We use librato for monitoring and it felt like a good fit for this situation too. Buildkite provide webhooks and we have a lita-powered slack bot that is well suited to hosting glue-code like this.

The solution we settled on provides a librato dashboard displaying the four-week build time trend for each of our codebases. Each chart includes the raw data that fluctuates a bit, plus a smoothed line based on the average of the last ten builds.

image Our build time dashboard for May 2017. CC BY-NC-ND

There were three puzzle pieces:

  1. Adding lita-buildkite to our lita bot and configuring buildkite to send it webhook events
  2. Adding lita-librato to our lita bot to simplify submitting metrics
  3. Writing a custom lita handler to pipe the timing data from buildkite webhooks across to librato

The glue code isn’t in a public repo, but it’s small enough to replicate here:

require "lita"
require "lita-buildkite"

module Lita
  module Handlers
    class BuildkiteJobStats < Handler
      on :buildkite_build_finished, :build_finished

      def build_finished(payload)
        event = payload[:event]
        record_build_stats(event) if event.build_branch == "master"
      end

      private

      def record_build_stats(event)
        runtime_seconds = (event.build_finished_at - event.build_started_at).to_i
        robot.trigger(:librato_submit, name: "ci.build-runtime.#{event.pipeline_slug}", type: :gauge, source: "buildkite", value: runtime_seconds)

        total_seconds = (event.build_finished_at - event.build_created_at).to_i
        robot.trigger(:librato_submit, name: "ci.build-totaltime.#{event.pipeline_slug}", type: :gauge, source: "buildkite", value: total_seconds)
      end
    end

    Lita.register_handler(BuildkiteJobStats)
  end
end

It’s only 27 lines, but it works.

In May 2017 we upgraded our standard operating environment from Ubuntu 14.04 to Ubuntu 16.04. When the upgrade was applied to our build servers we inadvertently changed a postgresql setting that added over a minute to the build. Within a few days the increase became obvious on the trend line and we identified then resolved the issue.

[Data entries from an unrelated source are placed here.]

(** ** App Protect *)

(** a log configuration or the policy of a WAF policy, in the policy's namespace
    when it names none *)
Definition qualify (polNamespace name : string) : string :=
  if HasNamespace name then name else keyOf polNamespace name.
Definition set_ApBundle (bundle : string) (w : WAFCfg) : WAFCfg :=
  {| vwaf_Enable := vwaf_Enable w; vwaf_ApPolicy := vwaf_ApPolicy w; vwaf_ApBundle := bundle;
     vwaf_ApSecurityLogEnable := vwaf_ApSecurityLogEnable w; vwaf_ApLogConf := vwaf_ApLogConf w |}.
Definition set_ApLogConf (enable : bool) (confs : list string) (w : WAFCfg) : WAFCfg :=
  {| vwaf_Enable := vwaf_Enable w; vwaf_ApPolicy := vwaf_ApPolicy w; vwaf_ApBundle := vwaf_ApBundle w;
     vwaf_ApSecurityLogEnable := enable; vwaf_ApLogConf := confs |}.
Definition fetchedBundle (polKey suffix : string) : string :=
  let '(ns, name) := default ("", "") (ParseNamespaceName polKey) in
  FetchedBundleFilename ns name suffix.

(** a bundle that fails to validate is reported; its path is used all the same *)
Definition wafBundle (bv : bundleValidator) (waf : WAF) (polKey : string) (wr : WAFCfg * validationResults)
    : WAFCfg * validationResults :=
  let '(w, res) := wr in
  if bool_decide (waf_ApBundle waf = "") then wr
  else
    let '(bundlePath, err) := bv (waf_ApBundle waf) in
    (set_ApBundle bundlePath w,
     match err with
     | Some _ => setError (addWarningf ("WAF policy " +:+ polKey
         +:+ " references an invalid or non-existing App Protect bundle " +:+ bundlePath) res)
     | None => res
     end).

Definition wafFetchedBundle (bv : bundleValidator) (waf : WAF) (polKey : string) (plmEnabled : bool)
    (wr : WAFCfg * validationResults) : WAFCfg * validationResults :=
  let '(w, res) := wr in
  let usePLMPolicyBundle := plmEnabled && negb (bool_decide (waf_ApPolicy waf = "")) in
  if bool_decide (is_Some (waf_ApBundleSource waf)) || usePLMPolicyBundle then
    let filename := fetchedBundle polKey "policy" in
    let '(bundlePath, err) := bv filename in
    match err with
    | Some _ => (w, setError (addWarningf ("WAF policy " +:+ polKey +:+ ": bundle not yet available (" +:+ filename
                  +:+ ") — WAF inactive until bundle is fetched") res))
    | None => (set_ApBundle bundlePath w, res)
    end
  else wr.

(** one log profile: the entries it adds to ApLogConf *)
Definition wafLog (bv : bundleValidator) (polKey polNamespace : string) (apResources : appProtectPolicyResources)
    (plmEnabled : bool) (idx : nat) (loco : SecurityLog) (acc : list string * validationResults)
    : list string * validationResults :=
  let logDest := generateString (slog_LogDest loco) defaultLogOutput in
  let entry path := path +:+ " " +:+ logDest in
  let usePLMLogBundle := plmEnabled && negb (bool_decide (slog_ApLogConf loco = "")) in
  let '(confs, res) := acc in
  let '(confs, res) :=
    if negb (bool_decide (slog_ApLogConf loco = "")) && negb plmEnabled then
      let logConfKey := qualify polNamespace (slog_ApLogConf loco) in
      match apr_LogConfs apResources !! logConfKey with
      | Some logConfPath => (confs ++ [entry logConfPath], res)
      | None => (confs, setError (addWarningf ("WAF policy " +:+ polKey
                  +:+ " references an invalid or non-existing log config " +:+ logConfKey) res))
      end
    else (confs, res) in
  let '(confs, res) :=
    if negb (bool_decide (slog_ApLogBundle loco = "")) then
      let '(logBundle, err) := bv (slog_ApLogBundle loco) in
      match err with
      | Some _ => (confs, setError (addWarningf ("WAF policy " +:+ polKey
                    +:+ " references an invalid or non-existing log config bundle " +:+ logBundle) res))
      | None => (confs ++ [entry logBundle], res)
      end
    else (confs, res) in
  if bool_decide (is_Some (slog_ApLogBundleSource loco)) || usePLMLogBundle then
    let filename := fetchedBundle polKey ("log_" +:+ fmtInt (Z.of_nat idx)) in
    let '(logBundle, err) := bv filename in
    match err with
    | Some _ => (confs, setError (addWarningf ("WAF policy " +:+ polKey +:+ ": log bundle " +:+ fmtInt (Z.of_nat idx)
                  +:+ " not yet available (" +:+ filename +:+ ") — log profile inactive") res))
    | None => (confs ++ [entry logBundle], res)
    end
  else (confs, res).
Fixpoint wafLogs (bv : bundleValidator) (polKey polNamespace : string) (apResources : appProtectPolicyResources)
    (plmEnabled : bool) (idx : nat) (logs : list SecurityLog) (acc : list string * validationResults)
    : list string * validationResults :=
  match logs with
  | [] => acc
  | loco :: rest =>
      wafLogs bv polKey polNamespace apResources plmEnabled (S idx) rest
        (wafLog bv polKey polNamespace apResources plmEnabled idx loco acc)
  end.

(** the deprecated securityLog becomes the only element of securityLogs *)
Definition migrateSecurityLog (waf : WAF) : WAF :=
  match waf_SecurityLog waf, waf_SecurityLogs waf with
  | Some sl, None =>
      {| waf_Enable := waf_Enable waf; waf_ApPolicy := waf_ApPolicy waf; waf_ApBundle := waf_ApBundle waf;
         waf_ApBundleSource := waf_ApBundleSource waf; waf_SecurityLog := waf_SecurityLog waf;
         waf_SecurityLogs := Some [sl] |}
  | _, _ => waf
  end.

(** The new value of the policy's waf is returned too. *)
Definition addWAFConfig (waf : WAF) (polKey polNamespace : string) (apResources : appProtectPolicyResources)
    (plmEnabled : bool) (bv : bundleValidator) p : policiesCfg * validationResults * WAF :=
  if bool_decide (is_Some (pc_WAF p)) then
    (p, warnWith ("Multiple WAF policies in the same context is not valid. WAF policy " +:+ polKey +:+ " will be ignored"), waf)
  else
    let w0 := {| vwaf_Enable := if waf_Enable waf then "on" else "off"; vwaf_ApPolicy := ""; vwaf_ApBundle := "";
                 vwaf_ApSecurityLogEnable := false; vwaf_ApLogConf := [] |} in
    let apPolKey := qualify polNamespace (waf_ApPolicy waf) in
    let apPolicy :=
      if negb (bool_decide (waf_ApPolicy waf = "")) && negb plmEnabled
      then apr_Policies apResources !! apPolKey else Some "" in
    match apPolicy with
    | None =>
        (set_WAF (Some w0) p,
         failWith ("WAF policy " +:+ polKey +:+ " references an invalid or non-existing App Protect policy " +:+ apPolKey),
         waf)
    | Some apPolPath =>
        let w1 := {| vwaf_Enable := vwaf_Enable w0; vwaf_ApPolicy := apPolPath; vwaf_ApBundle := "";
                     vwaf_ApSecurityLogEnable := false; vwaf_ApLogConf := [] |} in
        let '(w2, res) :=
          wafFetchedBundle bv waf polKey plmEnabled (wafBundle bv waf polKey (w1, newValidationResults)) in
        let waf' := migrateSecurityLog waf in
        match waf_SecurityLogs waf' with
        | Some logs =>
            let '(confs, res) := wafLogs bv polKey polNamespace apResources plmEnabled 0 logs ([], res) in
            (set_WAF (Some (set_ApLogConf true confs w2)) p, res, waf')
        | None => (set_WAF (Some w2) p, res, waf')
        end
    end.

(** ** Wallarm, caching, CORS and HSTS *)
Definition addWallarmConfig (wallarm : Wallarm) (polKey : string) p : policiesCfg * validationResults :=
  if bool_decide (is_Some (pc_Wallarm p)) then
    (p, warnWith ("Multiple Wallarm policies in the same context is not valid. Wallarm policy " +:+ polKey
                  +:+ " will be ignored"))
  else
    (set_Wallarm (Some
       {| vwal_Mode := wal_Mode wallarm; vwal_ModeAllowOverride := wal_ModeAllowOverride wallarm;
          vwal_Fallback := wal_Fallback wallarm;
          vwal_Application := from_option fmtInt "" (wal_Application wallarm);
          vwal_PartnerClientUUID := wal_PartnerClientUUID wallarm; vwal_BlockPage := wal_BlockPage wallarm;
          vwal_ParseResponse := wal_ParseResponse wallarm; vwal_ParseWebsocket := wal_ParseWebsocket wallarm;
          vwal_UnpackResponse := wal_UnpackResponse wallarm; vwal_ParserDisable := wal_ParserDisable wallarm |}) p,
     newValidationResults).

Definition addCacheConfig (cache : Cache) (polKey : string) (od : policyOwnerDetails) p
    : policiesCfg * validationResults :=
  if bool_decide (is_Some (pc_Cache p)) then
    (p, warnWith ("Multiple cache policies in the same context is not valid. Cache policy " +:+ polKey +:+ " will be ignored"))
  else (set_Cache (Some (generateCacheConfig cache od)) p, newValidationResults).

Definition addCORSConfig (cors : CORS) (polKey : string) (od : policyOwnerDetails) p
    : policiesCfg * validationResults :=
  let '(originValue, p1) :=
    match cors_AllowOrigin cors with
    | [] => ("", p)
    | origins =>
        if bool_decide (origins = ["*"]) then ("*", p)
        else match origins with
        | [origin] =>
            if isWildcardOrigin origin then
              let name := generateCORSVariableName polKey od in
              ("$" +:+ name, set_CORSMap (Some (generateCORSOriginMap origins name)) p)
            else (escapeNginxString origin, p)
        | _ =>
            let name := generateCORSVariableName polKey od in
            ("$" +:+ name, set_CORSMap (Some (generateCORSOriginMap origins name)) p)
        end
    end in
  (set_CORSHeaders (generateCORSHeaders cors originValue) p1, newValidationResults).

Definition addHSTSConfig (hsts : HSTS) (polKey context : string) (tls : bool) p : policiesCfg * validationResults :=
  if negb (bool_decide (context = specContext))
  then (p, failWith ("HSTS policy " +:+ polKey +:+ " is not allowed in the " +:+ context +:+ " context"))
  else if negb tls && negb (hsts_BehindProxy hsts)
  then (p, failWith ("TLS must be enabled for HSTS policy " +:+ polKey))
  else if bool_decide (is_Some (pc_HSTS p))
  then (p, warnWith ("Multiple HSTS policies in the same context are not valid. HSTS policy " +:+ polKey +:+ " will be ignored"))
  else match hsts_MaxAge hsts with
  | None => (p, failWith ("HSTS policy " +:+ polKey +:+ " is missing required field maxAge"))
  | Some maxAge =>
      (set_HSTS (Some {| vhsts_MaxAge := maxAge; vhsts_IncludeSubDomains := hsts_IncludeSubDomains hsts;
                         vhsts_BehindProxy := hsts_BehindProxy hsts; vhsts_Preload := hsts_Preload hsts |}) p,
       newValidationResults)
  end.

(** ** generatePolicies *)

(** What the generation of one context reads and does not change *)
Record policyContext := {
  ctx_owner : policyOwnerDetails;
  ctx_context : string;
  ctx_path : string;
  ctx_opts : policyOptions;
  ctx_bundles : bundleValidator
}.
(** The maps it shares with its caller *)
Record sharedMaps := {
  sm_locations : LocationRegistry;
  sm_policies : gmap string Policy
}.
Definition set_locations (locs : LocationRegistry) (sm : sharedMaps) : sharedMaps :=
  {| sm_locations := locs; sm_policies := sm_policies sm |}.
(** the write of addWAFConfig to the policy of a key *)
Definition set_waf (key : string) (waf : WAF) (sm : sharedMaps) : sharedMaps :=
  {| sm_locations := sm_locations sm;
     sm_policies := alter (λ pol,
       {| pol_Meta := pol_Meta pol;
          pol_Spec :=
            let s := pol_Spec pol in
            {| ps_IngressClass := ps_IngressClass s; ps_AccessControl := ps_AccessControl s;
               ps_RateLimit := ps_RateLimit s; ps_JWTAuth := ps_JWTAuth s; ps_BasicAuth := ps_BasicAuth s;
               ps_IngressMTLS := ps_IngressMTLS s; ps_EgressMTLS := ps_EgressMTLS s; ps_OIDC := ps_OIDC s;
               ps_OIDCNative := ps_OIDCNative s; ps_WAF := Some waf; ps_Wallarm := ps_Wallarm s;
               ps_APIKey := ps_APIKey s; ps_Cache := ps_Cache s; ps_CORS := ps_CORS s;
               ps_ExternalAuth := ps_ExternalAuth s; ps_HSTS := ps_HSTS s |} |}) key (sm_policies sm) |}.

(** one case of the switch *)
Definition caseOf {A R} (o : option A) (body : A → R) (next : R) : R :=
  match o with Some x => body x | None => next end.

image Total build time for our core CMS over a four week period. The period of slower builds was due to build server misconfiguration after an upgrade to the host operating system. CC BY-NC-ND

As an extra safety net we have librato configured to alert us via slack if the average build time passed a threshold.

image When the average build time for our project exceeds a threshold, we’re alerted via slack. CC BY-NC-ND

We’ve had this setup in place for about a year and we’ve had at least three occasions where configuration or spec changes have impacted build time significantly and been reversed once discovered.

With a bit of luck, the bad old days of 28 minute builds will remain a bad memory.